* [WORK TO COMPLETE] Go to the line below containing "Eval vm_compute in map (fun p => word (cube_root" and print exactly from there through the line containing "(** The message", both included. Print nothing else.

-=-=-=-=-

(* ===== verification/Crypto.v ===== *)
(** * SHA-256 and HMAC

    What the code uses of [crypto/sha256] and [crypto/hmac]: the functions of FIPS 180-4
    and FIPS 198-1 on byte lists, executable, so that the signatures of the protocol
    can be computed. No theorem assumes anything about them beyond the length of a
    digest. *)

From S2P Require Import Prelude Wire GoString.

Definition word (z : Z) : Z := z mod 2 ^ 32.
Definition rotr (n x : Z) : Z := Z.lor (Z.shiftr x n) (word (Z.shiftl x (32 - n))).

(** The constants of FIPS 180-4 are the first 32 bits of the fractional parts of the cube
    roots of the first 64 primes and of the square roots of the first 8. *)
Definition is_prime (n : nat) : bool :=
  forallb (fun d => negb (Nat.eqb (Nat.modulo n d) 0)) (seq 2 (n - 2)).
Definition primes : list Z := map Z.of_nat (List.filter is_prime (seq 2 310)).

(** The integer cube root, bit by bit from bit [k - 1] down. *)
Fixpoint cube_root (k : nat) (n r : Z) : Z :=
  match k with
  | O => r
  | S k => let r' := r + 2 ^ Z.of_nat k in cube_root k n (if r' ^ 3 <=? n then r' else r)
  end.

Definition sha_K : list Z :=
  Eval vm_compute in map (fun p => word (cube_root 40 (p * 2 ^ 96) 0)) primes.
Definition sha_init : list Z :=
  Eval vm_compute in map (fun p => word (Z.sqrt (p * 2 ^ 64))) (take 8 primes).

Definition sha_pad (m : list byte) : list byte :=
  let zeros := Z.to_nat ((55 - zlen m) mod 64) in
  m ++ [x80] ++ replicate zeros x00 ++ be_put 8 (8 * zlen m).

Fixpoint words_of (n : nat) (l : list byte) : list Z :=
  match n with
  | O => []
  | S k => be_get (take 4 l) :: words_of k (drop 4 l)
  end.

(** The message schedule, kept newest first: [w] is the reversed schedule so far. *)
Fixpoint sha_schedule (n : nat) (w : list Z) : list Z :=
  match n with
  | O => w
  | S k =>
      let w2 := nth 1 w 0 in
      let w7 := nth 6 w 0 in
      let w15 := nth 14 w 0 in
      let w16 := nth 15 w 0 in
      let s0 := Z.lxor (Z.lxor (rotr 7 w15) (rotr 18 w15)) (Z.shiftr w15 3) in
      let s1 := Z.lxor (Z.lxor (rotr 17 w2) (rotr 19 w2)) (Z.shiftr w2 10) in
      sha_schedule k (word (w16 + s0 + w7 + s1) :: w)
  end.

Definition sha_round (st : list Z) (kw : Z * Z) : list Z :=
  match st with
  | [a; b; c; d; e; f; g; h] =>
      let s1 := Z.lxor (Z.lxor (rotr 6 e) (rotr 11 e)) (rotr 25 e) in
      let ch := Z.lxor (Z.land e f) (Z.land (Z.lxor e (2 ^ 32 - 1)) g) in
      let t1 := word (h + s1 + ch + kw.1 + kw.2) in
      let s0 := Z.lxor (Z.lxor (rotr 2 a) (rotr 13 a)) (rotr 22 a) in
      let maj := Z.lxor (Z.lxor (Z.land a b) (Z.land a c)) (Z.land b c) in
      let t2 := word (s0 + maj) in
      [word (t1 + t2); a; b; c; word (d + t1); e; f; g]
  | _ => st
  end.

Definition sha_block (st : list Z) (block : list byte) : list Z :=
  let w := rev (sha_schedule 48 (rev (words_of 16 block))) in
  zip_with (fun a b => word (a + b)) st (foldl sha_round st (zip sha_K w)).

Fixpoint sha_blocks (n : nat) (st : list Z) (l : list byte) : list Z :=
  match n with
  | O => st
  | S k => sha_blocks k (sha_block st (take 64 l)) (drop 64 l)
  end.

(** [sha256.Sum256]. *)
Definition Sum256 (m : list byte) : list byte :=
  let p := sha_pad m in
  concat (map (be_put 4) (sha_blocks (Nat.div (length p) 64) sha_init p)).

Definition xor_pad (v : Z) (key : list byte) : list byte := map (fun b => zb (Z.lxor (bz b) v)) key.

(** [hmac.New(sha256.New, key)], one [Write] and [Sum(nil)]. *)
Definition hmac_sha256 (key msg : list byte) : list byte :=
  let key := if 64 <? zlen key then Sum256 key else key in
  let key := key ++ replicate (64 - length key) x00 in
  Sum256 (xor_pad 0x5c key ++ Sum256 (xor_pad 0x36 key ++ msg)).

(** [hmac.Equal] compares in constant time; its result is equality. *)
Definition hmac_Equal (a b : list byte) : bool := bool_decide (a = b).

(** ** Checks against published test vectors *)

Example sha256_abc : hex_encode (Sum256 (bytes_of_string "abc"))
  = bytes_of_string "ba7816bf8f01cfea414140de5dae2223b00361a396177a9cb410ff61f20015ad".
Proof. vm_compute. reflexivity. Qed.

Example sha256_two_blocks :
  hex_encode (Sum256 (bytes_of_string "abcdbcdecdefdefgefghfghighijhijkijkljklmklmnlmnomnopnopq"))
  = bytes_of_string "248d6a61d20638b8e5c026930c3e6039a33ce45964ff2167f6ecedd419db06c1".
Proof. vm_compute. reflexivity. Qed.

(** RFC 4231, test case 2. *)
Example hmac_rfc4231 :
  hex_encode (hmac_sha256 (bytes_of_string "Jefe") (bytes_of_string "what do ya want for nothing?"))
  = bytes_of_string "5bdcc146bf60754e6a042426089575c75a003f089d2739839dec58b964ec3843".
Proof. vm_compute. reflexivity. Qed.

(** ** Lemmas *)

Lemma length_sha_round st kw : length st = 8%nat -> length (sha_round st kw) = 8%nat.
Proof. do 9 (destruct st as [|? st]; try done). Qed.

Lemma length_sha_rounds l : forall st, length st = 8%nat -> length (foldl sha_round st l) = 8%nat.
Proof. induction l as [|kw l IH]; intros st H; [done|]. simpl. by apply IH, length_sha_round. Qed.

Lemma length_sha_block st b : length st = 8%nat -> length (sha_block st b) = 8%nat.
Proof.
  intros H. unfold sha_block. rewrite length_zip_with, (length_sha_rounds _ st) by done. lia.
Qed.

Lemma length_sha_blocks n : forall st l, length st = 8%nat -> length (sha_blocks n st l) = 8%nat.
Proof. induction n as [|k IH]; intros st l H; [done|]. by apply IH, length_sha_block. Qed.

Lemma length_Sum256 m : length (Sum256 m) = 32%nat.
Proof.
  unfold Sum256. set (st := sha_blocks _ _ _).
  assert (length st = 8%nat) as H by (by apply length_sha_blocks). clearbody st.
  do 9 (destruct st as [|? st]; try done).
Qed.

Lemma length_hmac_sha256 key msg : length (hmac_sha256 key msg) = 32%nat.
Proof. apply length_Sum256. Qed.

Lemma hmac_Equal_eq a b : hmac_Equal a b = true -> b = a.
Proof. unfold hmac_Equal. intros H. by apply bool_decide_eq_true in H. Qed.

Lemma hmac_Equal_refl a : hmac_Equal a a = true.
Proof. by apply bool_decide_eq_true. Qed.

-=-=-=-=-

* [TASK RESPONSE]
  Eval vm_compute in map (fun p => word (cube_root 40 (p * 2 ^ 96) 0)) primes.
Definition sha_init : list Z :=
  Eval vm_compute in map (fun p => word (Z.sqrt (p * 2 ^ 64))) (take 8 primes).

Definition sha_pad (m : list byte) : list byte :=
  let zeros := Z.to_nat ((55 - zlen m) mod 64) in
  m ++ [x80] ++ replicate zeros x00 ++ be_put 8 (8 * zlen m).

Fixpoint words_of (n : nat) (l : list byte) : list Z :=
  match n with
  | O => []
  | S k => be_get (take 4 l) :: words_of k (drop 4 l)
  end.

(** The message schedule, kept newest first: [w] is the reversed schedule so far. *)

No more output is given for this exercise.